KARACHI: Around 5,280 full-grown neem trees, planted along the Superhighway by the Sindh forest department, have been cut by contractors to widen space for the highway being constructed, said an official of the department on Friday.
The Karachi-Hyderabad Superhighway is being upgraded to a motorway by the National Highways Authority (NHA) and the Frontier Works Organisation is building the motorway.
Hyderabad forest conservator Arif Domki told Dawn that despite approaching two police stations concerned — PS Gadap and PS Malir Cantt — no case was registered against illegal deforestation.
Around nine years ago, the official said, the forest department planted neem trees along a patch of the highway, between the toll plaza and Wadi-i-Hussain graveyard, and now the trees had become mature.
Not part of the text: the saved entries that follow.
(* ===== verification/Random.v ===== *)
(** Sampling: [internal/common/math/random/random.go] and the random-number
    helpers of [smpc-lib/crypto/ec2/int.go].  Every function draws from the
    entropy tape of [Prelude]; the theorems hold for every tape, that is for
    every outcome of [crypto/rand]. *)

From Stdlib Require Import ZArith Lia Zdivisibility.
From S2P Require Import Prelude NumTheory GoBig.

(** * random.go *)

(** [GetRandomInt]: a value below [2^length - 1], nil on a read error. *)
Definition GetRandomInt (length : Z) : rnd bigint :=
  let maxi := Z.shiftl 1 length in
  let maxi := maxi - 1 in
  rand_Int maxi.

Definition GetRandomIntFromZn (n : Z) : rnd Z :=
  loop (o ← GetRandomInt (BitLen n);
        mret (match o with
              | Some r => if (r <? n) && (0 <=? r) then Some r else None
              | None => None
              end)).

Definition GetRandomIntFromZnStar (n : Z) : rnd Z :=
  loop (o ← GetRandomInt (BitLen n);
        mret (match o with
              | Some r => if (r <? n) && (1 <=? r) && (Z.gcd r n =? 1) then Some r else None
              | None => None
              end)).

(** * int.go *)

Definition mustGetRandomIntMaxBits : Z := 5000.

Definition MustGetRandomInt (bits : Z) : rnd Z :=
  if (bits <=? 0) || (mustGetRandomIntMaxBits <? bits) then lift Panic else
  let max := 2 ^ bits - 1 in
  o ← rand_Int max;
  lift (deref o).

Definition IsNumberInMultiplicativeGroup (n v : bigint) : bool :=
  match n, v with
  | Some n, Some v =>
      if negb (0 <? n) then false
      else (v <? n) && (1 <=? v) && (Z.gcd v n =? 1)
  | _, _ => false
  end.

Definition GetRandomPositiveRelativelyPrimeInt (n : bigint) : rnd bigint :=
  match n with
  | None => mret None
  | Some n0 =>
      if negb (0 <? n0) then mret None else
      try ← loop (try ← MustGetRandomInt (BitLen n0);
                  mret (if IsNumberInMultiplicativeGroup n (Some try) then Some try else None));
      mret (Some try)
  end.

Definition GetRandomPositiveInt (upper : bigint) : rnd bigint :=
  match upper with
  | None => mret None
  | Some u =>
      if negb (0 <? u) then mret None else
      try ← loop (try ← MustGetRandomInt (BitLen u);
                  mret (if (try <? u) && (0 <=? try) then Some try else None));
      mret (Some try)
  end.

(** * Ranges *)

Lemma GetRandomIntFromZn_range n t v t' :
  GetRandomIntFromZn n t = Ok (v, t') -> 0 <= v < n.
Proof.
  apply (loop_post (fun v => 0 <= v < n)). intros t1 a t1' H. inv_ok.
  destruct x as [r|]; [|discriminate].
  destruct (Z.ltb_spec r n), (Z.leb_spec 0 r); cbn in *; inv_ok; simplify_eq; lia.
Qed.

Lemma GetRandomIntFromZnStar_range n t v t' :
  GetRandomIntFromZnStar n t = Ok (v, t') -> 1 <= v < n /\ Z.coprime v n.
Proof.
  apply (loop_post (fun v => 1 <= v < n /\ Z.coprime v n)). intros t1 a t1' H. inv_ok.
  destruct x as [r|]; [|discriminate].
  destruct (Z.ltb_spec r n), (Z.leb_spec 1 r), (Z.eqb_spec (Z.gcd r n) 1);
    cbn in *; inv_ok; simplify_eq; auto.
Qed.

Lemma IsNumberInMultiplicativeGroup_true n v :
  IsNumberInMultiplicativeGroup (Some n) (Some v) = true <-> 1 <= v < n /\ Z.coprime v n.
Proof.
  unfold IsNumberInMultiplicativeGroup, Z.coprime.
  destruct (Z.ltb_spec 0 n), (Z.ltb_spec v n), (Z.leb_spec 1 v), (Z.eqb_spec (Z.gcd v n) 1);
    cbn; naive_solver lia.
Qed.

Lemma MustGetRandomInt_range bits t v t' :
  MustGetRandomInt bits t = Ok (v, t') -> 0 < bits /\ 0 <= v < 2 ^ bits - 1.
Proof.
  unfold MustGetRandomInt.
  destruct (Z.leb_spec bits 0), (Z.ltb_spec mustGetRandomIntMaxBits bits); cbn; try discriminate.
  intros Hr. inv_ok. simplify_eq. split; [lia|]. eapply rand_Int_range; eauto.
Qed.

Lemma GetRandomPositiveRelativelyPrimeInt_range n t v t' :
  GetRandomPositiveRelativelyPrimeInt (Some n) t = Ok (Some v, t') ->
  1 <= v < n /\ Z.coprime v n.
Proof.
  unfold GetRandomPositiveRelativelyPrimeInt. destruct (negb (0 <? n)); [inversion 1|].
  intros H. inv_ok. simplify_eq. revert H. apply (loop_post (fun v => 1 <= v < n /\ Z.coprime v n)). intros t1 a t1' H. inv_ok.
  destruct (IsNumberInMultiplicativeGroup _ _) eqn:E; inv_ok; simplify_eq.
  now apply IsNumberInMultiplicativeGroup_true.
Qed.

Lemma GetRandomPositiveInt_range u t v t' :
  GetRandomPositiveInt (Some u) t = Ok (Some v, t') -> 0 <= v < u.
Proof.
  unfold GetRandomPositiveInt. destruct (negb (0 <? u)); [inversion 1|].
  intros H. inv_ok. simplify_eq. revert H. apply (loop_post (fun v => 0 <= v < u)).
  intros t1 a t1' H. inv_ok.
  destruct (Z.ltb_spec x1 u), (Z.leb_spec 0 x1); cbn in *; simplify_eq; lia.
Qed.

#[export] Hint Resolve GetRandomIntFromZn_range GetRandomIntFromZnStar_range : mpc.

(** * Progress *)

Lemma BitLen_pos n : 0 < n -> 1 <= BitLen n /\ n < 2 ^ BitLen n.
Proof.
  intros Hn. unfold BitLen. bdestr. rewrite Z.abs_eq by lia.
  pose proof (Z.log2_nonneg n). pose proof (Z.log2_spec n Hn) as [_ Hs].
  rewrite <- Z.add_1_r in Hs. lia.
Qed.

(** Rejection sampling from [Z_n] returns as soon as the tape offers a value
    below [n] (and below the sampler's bound [2^BitLen(n) - 1]). *)
Lemma GetRandomIntFromZn_returns n t v :
  0 < n -> Some v ∈ t -> 0 <= v < n -> v < 2 ^ BitLen n - 1 ->
  exists r t', GetRandomIntFromZn n t = Ok (r, t').
Proof.
  intros Hn Hin Hv Hb. unfold GetRandomIntFromZn.
  pose proof (BitLen_pos n Hn) as [Hb1 Hb2].
  eapply loop_returns with (f := fun o =>
    r ← (fun v => v mod (Z.shiftl 1 (BitLen n) - 1)) <$> o;
    if (r <? n) && (0 <=? r) then Some r else None).
  - intros o t1. unfold GetRandomInt, rand_Int. rewrite Z.shiftl_1_l. cbn.
    destruct (Z.leb_spec (2 ^ BitLen n - 1) 0); [lia|]. cbn.
    now destruct o.
  - exists (Some v). split; [assumption|]. cbn.
    rewrite Z.shiftl_1_l, Z.mod_small by lia.
    destruct (Z.ltb_spec v n), (Z.leb_spec 0 v); try lia. cbn. eauto.
Qed.

(** A draw that is in range is returned at once. *)
Lemma loop_hit {A} (body : rnd (option A)) t a t' :
  body t = Ok (Some a, t') -> loop body t = Ok (a, t').
Proof. intros H. unfold loop. cbn [retry]. now rewrite H. Qed.

Lemma GetRandomInt_hit n v t :
  0 <= v < n -> v < 2 ^ BitLen n - 1 -> GetRandomInt (BitLen n) (Some v :: t) = Ok (Some v, t).
Proof.
  intros Hv Hb. unfold GetRandomInt, rand_Int. rewrite Z.shiftl_1_l.
  destruct (Z.leb_spec (2 ^ BitLen n - 1) 0); [lia|]. cbn. now rewrite Z.mod_small by lia.
Qed.

Lemma GetRandomIntFromZn_hit n v t :
  0 <= v < n -> v < 2 ^ BitLen n - 1 -> GetRandomIntFromZn n (Some v :: t) = Ok (v, t).
Proof.
  intros Hv Hb. apply loop_hit. unfold mbind, rnd_bind. rewrite GetRandomInt_hit by assumption.
  cbn. destruct (Z.ltb_spec v n), (Z.leb_spec 0 v); try lia. done.
Qed.

Lemma GetRandomIntFromZnStar_hit n v t :
  1 <= v < n -> Z.coprime v n -> v < 2 ^ BitLen n - 1 ->
  GetRandomIntFromZnStar n (Some v :: t) = Ok (v, t).
Proof.
  intros Hv Hc Hb. apply loop_hit. unfold mbind, rnd_bind. rewrite GetRandomInt_hit by lia.
  cbn. unfold Z.coprime in Hc. rewrite Hc.
  destruct (Z.ltb_spec v n), (Z.leb_spec 1 v); try lia. done.
Qed.

Lemma GetRandomPositiveInt_hit u v t :
  0 <= v < u -> v < 2 ^ BitLen u - 1 -> BitLen u <= mustGetRandomIntMaxBits ->
  GetRandomPositiveInt (Some u) (Some v :: t) = Ok (Some v, t).
Proof.
  intros Hv Hb Hm. pose proof (BitLen_pos u ltac:(lia)) as [Hb1 _]. unfold GetRandomPositiveInt.
  destruct (Z.ltb_spec 0 u); [|lia]. cbn [negb].
  erewrite rnd_bind_run; [reflexivity|]. apply loop_hit. unfold MustGetRandomInt.
  destruct (Z.leb_spec (BitLen u) 0), (Z.ltb_spec mustGetRandomIntMaxBits (BitLen u));
    try lia. cbn [orb].
  assert (Er : rand_Int (2 ^ BitLen u - 1) (Some v :: t) = Ok (Some v, t)).
  { unfold rand_Int. destruct (Z.leb_spec (2 ^ BitLen u - 1) 0); [lia|].
    cbn [fmap option_fmap option_map]. now rewrite Z.mod_small by lia. }
  erewrite rnd_bind_run by (erewrite rnd_bind_run by exact Er; reflexivity).
  destruct (Z.ltb_spec v u), (Z.leb_spec 0 v); try lia. done.
Qed.
(* ===== verification/CurveLaws.v ===== *)
(** The interface the protocol components use of the curve: what the C scalar
    multiplication promises, and the group structure of the curve's points.
    [pt a] are the affine coordinates of [a*G].  Client theorems are proved for
    every [Curve] with these laws; [ToyCurve] discharges them for a small curve
    of the same family by computation. *)

From Stdlib Require Import ZArith Lia Zcong Zdivisibility.
From S2P Require Import Prelude NumTheory GoBig Secp256k1 CurveFacts.

(** The 32-byte big-endian encoding the C interface uses. *)
Definition be32 (x : Z) : list Z := readBits x (replicate 32 0).

Definition encode (p : Z * Z) : list Z := be32 p.1 ++ be32 p.2.

Class CurveLaws (E : Curve) := {
  P_prime : Z.prime (cP S256);
  P_gt2 : 2 < cP S256;
  P_256 : cP S256 < 2 ^ 256;
  N_prime : Z.prime (cN S256);
  N_256 : cN S256 < 2 ^ 256;
  (** the multiples of the base point *)
  pt : Z -> Z * Z;
  pt_G : pt 1 = (cGx S256, cGy S256);
  pt_mod a : pt (a mod cN S256) = pt a;
  pt_range a : a mod cN S256 <> 0 ->
    (0 <= (pt a).1 < cP S256) /\ (0 <= (pt a).2 < cP S256);
  pt_curve a : a mod cN S256 <> 0 -> on_curve S256 (pt a);
  pt_surj x y : 0 <= x < cP S256 -> 0 <= y < cP S256 -> on_curve S256 (x, y) ->
    exists a, a mod cN S256 <> 0 /\ pt a = (x, y);
  pt_inj a b : a mod cN S256 <> 0 -> b mod cN S256 <> 0 -> pt a = pt b ->
    [mod cN S256] a == b;
  pt_x a b : a mod cN S256 <> 0 -> b mod cN S256 <> 0 ->
    (pt a).1 = (pt b).1 <-> [mod cN S256] a == b \/ [mod cN S256] a == - b;
  (** the chord rule adds discrete logarithms *)
  pt_add a b : a mod cN S256 <> 0 -> b mod cN S256 <> 0 ->
    (a - b) mod cN S256 <> 0 -> (a + b) mod cN S256 <> 0 ->
    chord S256 (pt a) (pt b) = pt (a + b);
  (** the C routine multiplies, and rejects the scalar zero and scalars that
      are not reduced modulo the order *)
  ext_mul a k : a mod cN S256 <> 0 -> 0 < k < cN S256 ->
    ext_scalar_mul (encode (pt a)) (be32 k) = Some (encode (pt (a * k)));
  ext_invalid p k : k = 0 \/ cN S256 <= k < 2 ^ 256 -> ext_scalar_mul p (be32 k) = None
}.

Section laws.
Context `{L : CurveLaws}.

Abbreviation q := (cN S256).

Lemma N_ge2 : 2 <= q.
Proof. apply prime_pos, N_prime. Qed.

(** The coordinates the code holds for [a*G]: nil for the neutral element. *)
Definition gp (a : Z) : gpoint := if a mod q =? 0 then nilpt else mkpt (pt a).

Lemma gp_ne0 a : a mod q <> 0 -> gp a = mkpt (pt a).
Proof. intros. unfold gp. bdestr. done. Qed.

Lemma gp_0 a : a mod q = 0 -> gp a = nilpt.
Proof. intros. unfold gp. bdestr. done. Qed.

Lemma pt_eqm a b : [mod q] a == b -> pt a = pt b.
Proof. intros H%eqm_iff. rewrite <- (pt_mod a), <- (pt_mod b). now rewrite H. Qed.

#[global] Instance gp_proper : Proper (eqm q ==> eq) gp.
Proof.
  intros a b H. unfold gp. rewrite (pt_eqm a b H). apply eqm_iff in H. now rewrite H.
Qed.

Lemma gp_inj a b : gp a = gp b -> [mod q] a == b.
Proof.
  unfold gp. destruct (Z.eqb_spec (a mod q) 0), (Z.eqb_spec (b mod q) 0); try discriminate.
  - intros _. apply eqm_iff. congruence.
  - intros [= H1 H2]. apply pt_inj; auto. destruct (pt a), (pt b); cbn in *; congruence.
Qed.

Lemma be32_value x : 0 <= x < 2 ^ 256 -> SetBytes (be32 x) = x.
Proof.
  intros H. unfold be32. rewrite (proj2 (readBits_spec x 32)), Z.abs_eq by lia.
  now rewrite Z.mod_small by lia.
Qed.

Lemma be32_length x : length (be32 x) = 32%nat.
Proof. apply readBits_spec. Qed.

Lemma readWord_range j d i buf :
  Forall (fun b => 0 <= b < 256) buf -> Forall (fun b => 0 <= b < 256) (readWord j d i buf).2.
Proof.
  revert d i buf. induction j as [|j IH]; intros d i buf H; [done|]. destruct i; [done|].
  cbn. apply IH. apply Forall_insert; [done|]. apply Z.mod_pos_bound; lia.
Qed.

Lemma readWords_range ws i buf :
  Forall (fun b => 0 <= b < 256) buf ->
  Forall (fun b => 0 <= b < 256)
    (foldl (fun '(i, b) d => readWord wordBytes d i b) (i, buf) ws).2.
Proof.
  revert i buf. induction ws as [|d ws IH]; intros i buf H; [done|].
  cbn [foldl]. pose proof (readWord_range wordBytes d i buf H) as Hw.
  destruct (readWord wordBytes d i buf) as [i' buf']. now apply IH.
Qed.

Lemma be32_range x : Forall (fun b => 0 <= b < 256) (be32 x).
Proof. apply readWords_range. apply Forall_replicate; lia. Qed.

(** The padded scalar of [ScalarMult] is the 32-byte encoding. *)
Lemma pad_be32 k : 0 <= k < 2 ^ 256 ->
  (length (Bytes k) <= 32)%nat /\ replicate (32 - length (Bytes k)) 0 ++ Bytes k = be32 k.
Proof.
  intros Hk. assert (Hl : (length (Bytes k) <= 32)%nat) by (apply Bytes_length; cbn; lia).
  split; [assumption|]. apply bytes_unique.
  - rewrite length_app, length_replicate, be32_length. lia.
  - apply Forall_app. split; [apply Forall_replicate; lia|apply Bytes_range].
  - apply be32_range.
  - rewrite SetBytes_zeros, SetBytes_Bytes, be32_value; lia.
Qed.

(** * The operations on multiples of the base point *)

Lemma IsOnCurve_pt u : u mod q <> 0 -> IsOnCurve S256 (pt u).1 (pt u).2 = true.
Proof.
  intros Hu. apply IsOnCurve_iff. rewrite <- surjective_pairing. now apply pt_curve.
Qed.

Lemma ScalarMult_raw x y k : 0 <= k < 2 ^ 256 ->
  ScalarMult (Some x, Some y) (Bytes k) =
  match ext_scalar_mul (encode (x, y)) (be32 k) with
  | Some p => Ok (Some (SetBytes (take 32 p)), Some (SetBytes (drop 32 p)))
  | None => Ok nilpt
  end.
Proof.
  intros Hk. unfold ScalarMult. destruct (pad_be32 k Hk) as [Hl Hp].
  bdestr. cbn [deref fst snd mbind res_bind]. now rewrite Hp.
Qed.

Lemma ScalarMult_pt a k : a mod q <> 0 -> 0 <= k < q ->
  ScalarMult (mkpt (pt a)) (Bytes k) = Ok (gp (a * k)).
Proof.
  intros Ha Hk. pose proof N_256. unfold mkpt.
  rewrite ScalarMult_raw by lia. rewrite <- surjective_pairing.
  destruct (Z.eq_dec k 0) as [->|Hk0].
  - rewrite ext_invalid by lia. rewrite Z.mul_0_r. now rewrite gp_0 by apply Zmod_0_l.
  - rewrite ext_mul by lia.
    assert (Hak : (a * k) mod q <> 0).
    { apply prime_mul_ne0; [apply N_prime|assumption|]. rewrite Z.mod_small; lia. }
    rewrite gp_ne0 by assumption. unfold encode.
    rewrite take_app_length', drop_app_length' by (now rewrite be32_length).
    pose proof P_256. destruct (pt_range _ Hak). now rewrite !be32_value by lia.
Qed.

Lemma ScalarBaseMult_pt k : 0 <= k < q -> ScalarBaseMult (Bytes k) = Ok (gp k).
Proof.
  intros Hk. unfold ScalarBaseMult. pose proof N_ge2.
  replace (Some (cGx S256), Some (cGy S256)) with (mkpt (pt 1)) by now rewrite pt_G.
  rewrite ScalarMult_pt; [now rewrite Z.mul_1_l| |assumption]. rewrite Z.mod_small; lia.
Qed.

Lemma ScalarMult_unreduced p k : q <= k < 2 ^ 256 ->
  is_Some p.1 -> is_Some p.2 -> ScalarMult p (Bytes k) = Ok nilpt.
Proof.
  intros Hk [x Hx] [y Hy]. destruct p as [px py]; cbn in Hx, Hy; subst. pose proof N_ge2.
  rewrite ScalarMult_raw by lia. now rewrite ext_invalid by lia.
Qed.

(** The sum of two multiples, nil when they are equal or opposite: the code has
    no doubling case in [Add]. *)
Lemma Add_pt a b : a mod q <> 0 -> b mod q <> 0 ->
  Add S256 (mkpt (pt a)) (mkpt (pt b)) =
  Ok (if ((a - b) mod q =? 0) then nilpt else gp (a + b)).
Proof.
  intros Ha Hb. unfold Add. cbn [mkpt deref fst snd mbind res_bind]. f_equal.
  pose proof P_gt2. rewrite addZ_spec by (lia || apply P_prime).
  assert (Hx : (pt b).1 = (pt a).1 <-> ((pt b).1 - (pt a).1) mod cP S256 = 0).
  { destruct (pt_range a Ha), (pt_range b Hb). rewrite <- eqm_0_mod. split.
    - intros ->. now rewrite Z.sub_diag.
    - intros Hz. apply (eqm_small (cP S256)); [assumption..|].
      rewrite <- (Z.sub_add (pt a).1 (pt b).1), Hz. now rewrite Z.add_0_l. }
  destruct (Z.eqb_spec (((pt b).1 - (pt a).1) mod cP S256) 0) as [H0|H0].
  - apply Hx in H0. apply pt_x in H0 as [H0|H0]; [| |assumption..].
    + bdestr; [done|]. exfalso. apply n, eqm_0_mod. now rewrite H0, Z.sub_diag.
    + bdestr; [done|]. rewrite gp_0; [done|]. apply eqm_0_mod. now rewrite H0, Z.add_opp_diag_r.
  - assert (Hne : ~ ([mod q] b == a \/ [mod q] b == - a)).
    { intros H1. apply H0, Hx. now apply pt_x. }
    assert (Hd : (a - b) mod q <> 0).
    { intros Hd%eqm_0_mod. apply Hne. left. symmetry.
      rewrite <- (Z.sub_add b a), Hd. now rewrite Z.add_0_l. }
    assert (Hs : (a + b) mod q <> 0).
    { intros Hs%eqm_0_mod. apply Hne. right. rewrite <- Z.sub_0_l, <- Hs. now rewrite Z.add_simpl_l. }
    bdestr. rewrite gp_ne0 by assumption. rewrite <- pt_add by assumption.
    now rewrite <- !surjective_pairing.
Qed.

(** The sum of two multiples the code holds; a nil operand panics. *)
Lemma Add_gp a b : b mod q <> 0 ->
  Add S256 (gp a) (gp b) =
  if a mod q =? 0 then Panic else Ok (if (a - b) mod q =? 0 then nilpt else gp (a + b)).
Proof.
  intros Hb. rewrite (gp_ne0 b) by assumption. destruct (Z.eqb_spec (a mod q) 0) as [Ha|Ha].
  - now rewrite gp_0.
  - rewrite gp_ne0 by assumption. now apply Add_pt.
Qed.

(** A 32-byte buffer needs no padding. *)
Lemma ScalarMult_be32 p k : 0 <= k < 2 ^ 256 -> ScalarMult p (be32 k) = ScalarMult p (Bytes k).
Proof.
  intros Hk. destruct (pad_be32 k Hk) as [Hl E']. unfold ScalarMult.
  rewrite be32_length, E'. bdestr. done.
Qed.
End laws.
When the forest department asked the people felling the trees with heavy machinery to stop, they did not listen and informed the foresters that they were directed to do so by the contractors to broaden the road for the motorway, said the department official.
Gadap station house officer (SHO) Khan Nawaz told Dawn that he had not received any formal complaint regarding tree-felling, adding that if a complaint was received, they would register the case and follow the required legal procedure. Mr Nawaz, however, agreed that trees had been cut in the area.
Malir Cantt SHO Rao Dilshad said that he received an application from the forest department but as the other party involved was an organisation of the federal government, the application was referred to the legal department concerned and action would be taken according to their decision.
The trees were probably cut to broaden the highway and not to steal wood, he added.